- _Required work_: Every entry needs to be reproduced exactly.

- _Stored items_:
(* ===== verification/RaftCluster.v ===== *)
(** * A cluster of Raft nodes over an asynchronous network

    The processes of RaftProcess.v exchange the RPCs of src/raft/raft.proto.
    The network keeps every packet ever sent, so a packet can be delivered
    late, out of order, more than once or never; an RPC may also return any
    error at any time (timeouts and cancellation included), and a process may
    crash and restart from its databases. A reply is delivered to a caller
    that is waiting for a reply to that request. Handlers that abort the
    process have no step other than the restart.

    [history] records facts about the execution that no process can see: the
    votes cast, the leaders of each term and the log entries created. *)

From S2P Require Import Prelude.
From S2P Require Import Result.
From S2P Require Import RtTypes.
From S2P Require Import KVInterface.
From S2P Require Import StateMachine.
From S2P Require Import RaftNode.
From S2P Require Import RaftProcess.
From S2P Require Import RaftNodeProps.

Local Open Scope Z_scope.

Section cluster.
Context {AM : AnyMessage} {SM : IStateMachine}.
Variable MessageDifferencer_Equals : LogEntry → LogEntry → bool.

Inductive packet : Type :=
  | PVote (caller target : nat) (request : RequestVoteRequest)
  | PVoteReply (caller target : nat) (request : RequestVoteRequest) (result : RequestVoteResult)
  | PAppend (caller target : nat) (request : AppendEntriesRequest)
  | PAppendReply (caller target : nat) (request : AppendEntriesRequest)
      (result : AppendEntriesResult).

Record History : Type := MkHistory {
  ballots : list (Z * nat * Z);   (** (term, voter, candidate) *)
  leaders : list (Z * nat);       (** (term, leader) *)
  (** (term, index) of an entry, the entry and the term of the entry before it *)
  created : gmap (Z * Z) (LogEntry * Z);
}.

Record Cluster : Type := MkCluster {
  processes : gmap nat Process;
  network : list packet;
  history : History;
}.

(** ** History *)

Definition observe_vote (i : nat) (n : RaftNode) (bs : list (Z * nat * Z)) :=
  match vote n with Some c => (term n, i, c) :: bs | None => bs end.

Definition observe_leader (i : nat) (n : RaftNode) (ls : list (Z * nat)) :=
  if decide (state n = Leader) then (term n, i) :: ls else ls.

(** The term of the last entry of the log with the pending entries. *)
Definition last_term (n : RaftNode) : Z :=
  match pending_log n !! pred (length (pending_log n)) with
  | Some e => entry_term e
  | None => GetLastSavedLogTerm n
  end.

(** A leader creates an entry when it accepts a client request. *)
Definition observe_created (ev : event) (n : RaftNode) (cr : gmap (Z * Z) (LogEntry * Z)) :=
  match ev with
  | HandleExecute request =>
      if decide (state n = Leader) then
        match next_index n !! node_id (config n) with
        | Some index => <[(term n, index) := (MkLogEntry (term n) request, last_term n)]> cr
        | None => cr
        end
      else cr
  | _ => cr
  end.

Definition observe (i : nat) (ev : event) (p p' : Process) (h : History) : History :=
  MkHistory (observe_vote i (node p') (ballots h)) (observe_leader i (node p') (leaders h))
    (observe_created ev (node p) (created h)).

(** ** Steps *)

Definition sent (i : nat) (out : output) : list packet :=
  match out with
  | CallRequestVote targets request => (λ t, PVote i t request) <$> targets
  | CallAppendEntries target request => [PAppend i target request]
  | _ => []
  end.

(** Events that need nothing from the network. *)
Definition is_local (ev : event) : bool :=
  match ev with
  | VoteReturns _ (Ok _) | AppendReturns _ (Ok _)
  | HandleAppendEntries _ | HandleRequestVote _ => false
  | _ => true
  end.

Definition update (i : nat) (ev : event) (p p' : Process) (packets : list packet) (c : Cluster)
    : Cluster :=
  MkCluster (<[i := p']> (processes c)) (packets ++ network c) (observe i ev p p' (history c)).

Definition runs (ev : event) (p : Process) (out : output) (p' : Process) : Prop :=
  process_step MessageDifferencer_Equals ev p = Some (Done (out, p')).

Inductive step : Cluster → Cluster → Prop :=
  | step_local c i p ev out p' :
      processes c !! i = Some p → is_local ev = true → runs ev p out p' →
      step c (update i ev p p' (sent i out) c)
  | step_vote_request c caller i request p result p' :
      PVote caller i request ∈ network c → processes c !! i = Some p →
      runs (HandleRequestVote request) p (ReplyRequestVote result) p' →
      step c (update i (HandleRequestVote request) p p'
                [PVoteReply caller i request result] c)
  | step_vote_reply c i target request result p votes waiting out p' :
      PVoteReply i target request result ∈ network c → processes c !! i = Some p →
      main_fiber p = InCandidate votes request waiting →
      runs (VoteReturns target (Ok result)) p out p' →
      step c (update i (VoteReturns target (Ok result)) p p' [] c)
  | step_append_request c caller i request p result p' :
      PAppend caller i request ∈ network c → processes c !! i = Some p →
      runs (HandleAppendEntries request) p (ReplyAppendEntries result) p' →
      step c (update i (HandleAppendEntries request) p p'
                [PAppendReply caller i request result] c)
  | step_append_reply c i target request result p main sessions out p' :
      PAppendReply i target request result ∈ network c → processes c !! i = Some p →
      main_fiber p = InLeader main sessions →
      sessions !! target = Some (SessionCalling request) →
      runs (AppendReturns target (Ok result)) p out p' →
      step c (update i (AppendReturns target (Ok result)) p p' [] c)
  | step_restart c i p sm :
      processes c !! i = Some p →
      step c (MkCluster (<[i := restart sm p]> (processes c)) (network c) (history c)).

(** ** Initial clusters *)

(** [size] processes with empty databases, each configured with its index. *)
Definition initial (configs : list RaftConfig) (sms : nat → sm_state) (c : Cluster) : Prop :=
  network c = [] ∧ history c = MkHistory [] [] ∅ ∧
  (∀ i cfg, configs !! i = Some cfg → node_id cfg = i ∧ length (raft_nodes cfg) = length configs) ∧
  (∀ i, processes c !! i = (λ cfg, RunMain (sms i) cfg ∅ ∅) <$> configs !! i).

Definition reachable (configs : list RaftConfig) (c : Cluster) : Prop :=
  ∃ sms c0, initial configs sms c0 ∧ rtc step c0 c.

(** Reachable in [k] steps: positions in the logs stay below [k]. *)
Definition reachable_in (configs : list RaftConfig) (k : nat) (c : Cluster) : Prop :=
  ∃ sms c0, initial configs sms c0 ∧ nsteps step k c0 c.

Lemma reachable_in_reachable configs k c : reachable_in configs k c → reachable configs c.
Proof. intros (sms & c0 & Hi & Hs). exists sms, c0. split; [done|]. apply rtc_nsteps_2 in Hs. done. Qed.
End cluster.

- _Response below_:
(* ===== verification/RaftCluster.v ===== *)
(** * A cluster of Raft nodes over an asynchronous network

    The processes of RaftProcess.v exchange the RPCs of src/raft/raft.proto.
    The network keeps every packet ever sent, so a packet can be delivered
    late, out of order, more than once or never; an RPC may also return any
    error at any time (timeouts and cancellation included), and a process may
    crash and restart from its databases. A reply is delivered to a caller
    that is waiting for a reply to that request. Handlers that abort the
    process have no step other than the restart.

    [history] records facts about the execution that no process can see: the
    votes cast, the leaders of each term and the log entries created. *)

From S2P Require Import Prelude.
From S2P Require Import Result.
From S2P Require Import RtTypes.
From S2P Require Import KVInterface.
From S2P Require Import StateMachine.
From S2P Require Import RaftNode.
From S2P Require Import RaftProcess.
From S2P Require Import RaftNodeProps.

Local Open Scope Z_scope.

Section cluster.
Context {AM : AnyMessage} {SM : IStateMachine}.
Variable MessageDifferencer_Equals : LogEntry → LogEntry → bool.

Inductive packet : Type :=
  | PVote (caller target : nat) (request : RequestVoteRequest)
  | PVoteReply (caller target : nat) (request : RequestVoteRequest) (result : RequestVoteResult)
  | PAppend (caller target : nat) (request : AppendEntriesRequest)
  | PAppendReply (caller target : nat) (request : AppendEntriesRequest)
      (result : AppendEntriesResult).

Record History : Type := MkHistory {
  ballots : list (Z * nat * Z);   (** (term, voter, candidate) *)
  leaders : list (Z * nat);       (** (term, leader) *)
  (** (term, index) of an entry, the entry and the term of the entry before it *)
  created : gmap (Z * Z) (LogEntry * Z);
}.

Record Cluster : Type := MkCluster {
  processes : gmap nat Process;
  network : list packet;
  history : History;
}.

(** ** History *)

Definition observe_vote (i : nat) (n : RaftNode) (bs : list (Z * nat * Z)) :=
  match vote n with Some c => (term n, i, c) :: bs | None => bs end.

Definition observe_leader (i : nat) (n : RaftNode) (ls : list (Z * nat)) :=
  if decide (state n = Leader) then (term n, i) :: ls else ls.

(** The term of the last entry of the log with the pending entries. *)
Definition last_term (n : RaftNode) : Z :=
  match pending_log n !! pred (length (pending_log n)) with
  | Some e => entry_term e
  | None => GetLastSavedLogTerm n
  end.

(** A leader creates an entry when it accepts a client request. *)
Definition observe_created (ev : event) (n : RaftNode) (cr : gmap (Z * Z) (LogEntry * Z)) :=
  match ev with
  | HandleExecute request =>
      if decide (state n = Leader) then
        match next_index n !! node_id (config n) with
        | Some index => <[(term n, index) := (MkLogEntry (term n) request, last_term n)]> cr
        | None => cr
        end
      else cr
  | _ => cr
  end.

Definition observe (i : nat) (ev : event) (p p' : Process) (h : History) : History :=
  MkHistory (observe_vote i (node p') (ballots h)) (observe_leader i (node p') (leaders h))
    (observe_created ev (node p) (created h)).

(** ** Steps *)

Definition sent (i : nat) (out : output) : list packet :=
  match out with
  | CallRequestVote targets request => (λ t, PVote i t request) <$> targets
  | CallAppendEntries target request => [PAppend i target request]
  | _ => []
  end.

(** Events that need nothing from the network. *)
Definition is_local (ev : event) : bool :=
  match ev with
  | VoteReturns _ (Ok _) | AppendReturns _ (Ok _)
  | HandleAppendEntries _ | HandleRequestVote _ => false
  | _ => true
  end.

Definition update (i : nat) (ev : event) (p p' : Process) (packets : list packet) (c : Cluster)
    : Cluster :=
  MkCluster (<[i := p']> (processes c)) (packets ++ network c) (observe i ev p p' (history c)).

Definition runs (ev : event) (p : Process) (out : output) (p' : Process) : Prop :=
  process_step MessageDifferencer_Equals ev p = Some (Done (out, p')).

Inductive step : Cluster → Cluster → Prop :=
  | step_local c i p ev out p' :
      processes c !! i = Some p → is_local ev = true → runs ev p out p' →
      step c (update i ev p p' (sent i out) c)
  | step_vote_request c caller i request p result p' :
      PVote caller i request ∈ network c → processes c !! i = Some p →
      runs (HandleRequestVote request) p (ReplyRequestVote result) p' →
      step c (update i (HandleRequestVote request) p p'
                [PVoteReply caller i request result] c)
  | step_vote_reply c i target request result p votes waiting out p' :
      PVoteReply i target request result ∈ network c → processes c !! i = Some p →
      main_fiber p = InCandidate votes request waiting →
      runs (VoteReturns target (Ok result)) p out p' →
      step c (update i (VoteReturns target (Ok result)) p p' [] c)
  | step_append_request c caller i request p result p' :
      PAppend caller i request ∈ network c → processes c !! i = Some p →
      runs (HandleAppendEntries request) p (ReplyAppendEntries result) p' →
      step c (update i (HandleAppendEntries request) p p'
                [PAppendReply caller i request result] c)
  | step_append_reply c i target request result p main sessions out p' :
      PAppendReply i target request result ∈ network c → processes c !! i = Some p →
      main_fiber p = InLeader main sessions →
      sessions !! target = Some (SessionCalling request) →
      runs (AppendReturns target (Ok result)) p out p' →
      step c (update i (AppendReturns target (Ok result)) p p' [] c)
  | step_restart c i p sm :
      processes c !! i = Some p →
      step c (MkCluster (<[i := restart sm p]> (processes c)) (network c) (history c)).

(** ** Initial clusters *)

(** [size] processes with empty databases, each configured with its index. *)
Definition initial (configs : list RaftConfig) (sms : nat → sm_state) (c : Cluster) : Prop :=
  network c = [] ∧ history c = MkHistory [] [] ∅ ∧
  (∀ i cfg, configs !! i = Some cfg → node_id cfg = i ∧ length (raft_nodes cfg) = length configs) ∧
  (∀ i, processes c !! i = (λ cfg, RunMain (sms i) cfg ∅ ∅) <$> configs !! i).

Definition reachable (configs : list RaftConfig) (c : Cluster) : Prop :=
  ∃ sms c0, initial configs sms c0 ∧ rtc step c0 c.

(** Reachable in [k] steps: positions in the logs stay below [k]. *)
Definition reachable_in (configs : list RaftConfig) (k : nat) (c : Cluster) : Prop :=
  ∃ sms c0, initial configs sms c0 ∧ nsteps step k c0 c.

Lemma reachable_in_reachable configs k c : reachable_in configs k c → reachable configs c.
Proof. intros (sms & c0 & Hi & Hs). exists sms, c0. split; [done|]. apply rtc_nsteps_2 in Hs. done. Qed.
End cluster.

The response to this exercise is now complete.